Tuesday 28 April 2015

Prostitusi di Kalibata City : Kreatifitas Di Kota Jakarta Yang Keras

Setelah pemberitaan adanya praktek prostitusi di Tebet, kini hadir kembali prostitusi di Apartemen Kalibata City. Praktek jual beli hawa nafsu di apartemen ini sebenarnya sudah tercium oleh warga penghuni apartemen. Ironisnya para pekerja seks tersebut masih dibawah umur. Untuk menjalankan praktek prostitusi
diapartemen tersebut, mereka menggunakan dua unit apartemen, yang satu sebagai tempat tinggal dan yang satunya lagi tempat melakukan hubungan badan. Jika pelanggan datang maka para pelanggan langsung menuju tempat berhubungan badan tersebut bukan ke tempat tinggal para pekerja seks. Polisi berhasil mengungkap kasus ini setelah melakukan penyelidikan selama 1 bulan. Modusnya dengan menawarkan jasa esek-esek melalui internet dan Blackberry Messenger.

Ternyata semakin kreatif saja para pelaku dunia seks ini, di kota Jakarta yang kian padat, dan banyaknya peraturanpun masih bisa untuk membuka lapak dagangan seks dengan sedikit modifikasi. Kalau dulu di warung remang-remang beralih ke lokalisasi, kemudian ke Hotel dan kini hijrah ke Apartemen. Adanya peluang tersebut juga didukung oleh sifat masyarakat Jakarta saat ini dengan TagLine nya "Siapa Lo Siapa Gue". Kondisi seperti itu diperparah lagi dengan sulitnya pendataan masyarakat di Rusunami tersebut. Wacana-wacana juga pasti akan bermunculan, ada yang menyambut negatif ada juga yang menyambut positif. Namun yang harus kita lihat adalah bagaimana bisa seorang wanita dibawah umur bisa menjadi pekerja seks? Hal seperti itu sangatlah tidak masuk akal, dimana seharusnya mereka masih asik mengenyam bangku pendidikan kini malah bergulat dengan kenikmatan Seks. 
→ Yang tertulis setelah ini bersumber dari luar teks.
Lemma finish_ok h f t r p res sv reply sv' :
  NoDup (check_key <$> srPackages (cRequest p)) -> finish_check h f t r p res sv = (reply, sv') ->
  (on_vulnerabilities f <> None \/ on_malicious f <> None -> svStore sv' = svStore sv) /\
  match reply with
  | Success status dur body =>
      status = 200 /\ on_vulnerabilities f = None /\ on_malicious f = None /\
      exists result, encodeJSONResponse result = Some body /\ dur = resDurationMs result /\ resScanID result = rScanID res /\
        result_exact h f t (srPackages (cRequest p)) (svStore sv) result
  | Fail _ _ => True
  end.
Proof.
  intros Hnd. unfold finish_check.
  destruct (buildCheckResult _ _ _ _ _ _ _) as [[rep|[result body]] sv1] eqn:Hb.
  - apply build_failed in Hb as [(st & m & ->) Hs]. intros [= <- <-]. done.
  - destruct (build_ok _ _ _ _ _ _ _ _ _ _ Hnd Hb) as (Hv & Hm & He & Hid & Hex & Hs & Hc).
    destruct (persistCheckScanLog _ _ _ _ _ _ _ _) as [[rep|] s'] eqn:Hp.
    + destruct (persist_reply _ _ _ _ _ _ _ _ _ _ Hp) as (st & m & ->). intros [= <- <-]. split; [|done]. by intros [].
    + intros [= <- <-]. split; [by intros []|]. split_and!; try done. by exists result.
Qed.

(** A successful check comes from the cache or was made afresh. *)
Lemma handle_success h f t r sv p status dur body sv' :
  parseCheckRequest r = inr p -> HandleCheck h f t r sv = (Success status dur body, sv') ->
  from_cache t p sv status dur body \/
  exists res sv0, svStore sv0 = svStore sv /\ finish_check h f t r p res sv0 = (Success status dur body, sv').
Proof.
  intros Hparse. unfold HandleCheck. destruct (negb _); [done|]. rewrite Hparse.
  destruct (resolveCheckIdempotency _ _ _ _) as [rep|res] eqn:Hres.
  { intros [= -> _]. exfalso. revert Hres.
    unfold resolveCheckIdempotency, resolve_with, checkStoreErrorResponse, conflict. repeat case_match; congruence. }
  destruct (replay res) eqn:Hreplay; [|by right; exists res, sv].
  destruct (resolve_replay _ _ _ _ _ Hres Hreplay) as [Hstored Hentry]. unfold cached_check_response.
  destruct (svCache sv) as [c|] eqn:Hc; [|intros Hf; right; eexists res, _; split; [|exact Hf]; done].
  destruct (cache_Get _ _ c) as [[[st d b]|] c'] eqn:Hget; [|intros Hf; right; eexists res, _; split; [|exact Hf]; done].
  intros [= <- <- <-]. left. split; [done|]. exists c. split; [done|]. by rewrite <- Hstored, Hget.
Qed.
Melihat kenyataan tersebut, banyak yang harus kita perbaiki dan kita ubah. Banyak pula PR yang kita emban demi menjadikan pribadi dan orang-orang yang kita sayangi tidak terjerumus kedalam lubang hitam, bukan hanya seks namun juga yang mengakibatkan kerugian pada diri sendiri dan orang lain dan untuk menghancurkan ataupun meniadakannya itu bukanlah solusi, karena sifat dasar dari manusia itu sendiri adalah bahwa semakin manusia ditekan maka semakin kuat pula dorongannya untuk memberontak.

Untuk itu, kita bisa mulai dari diri sendiri dulu dan tak perlu menyalahkan orang lain atau institusi lain yang terkait. Tak perlu hanya berpangku tangan dan menjadi penonton setia dengan komentar yang lantang menerjang hingga ke awang-awang, karna tong kosong itu nyaring bunyinya.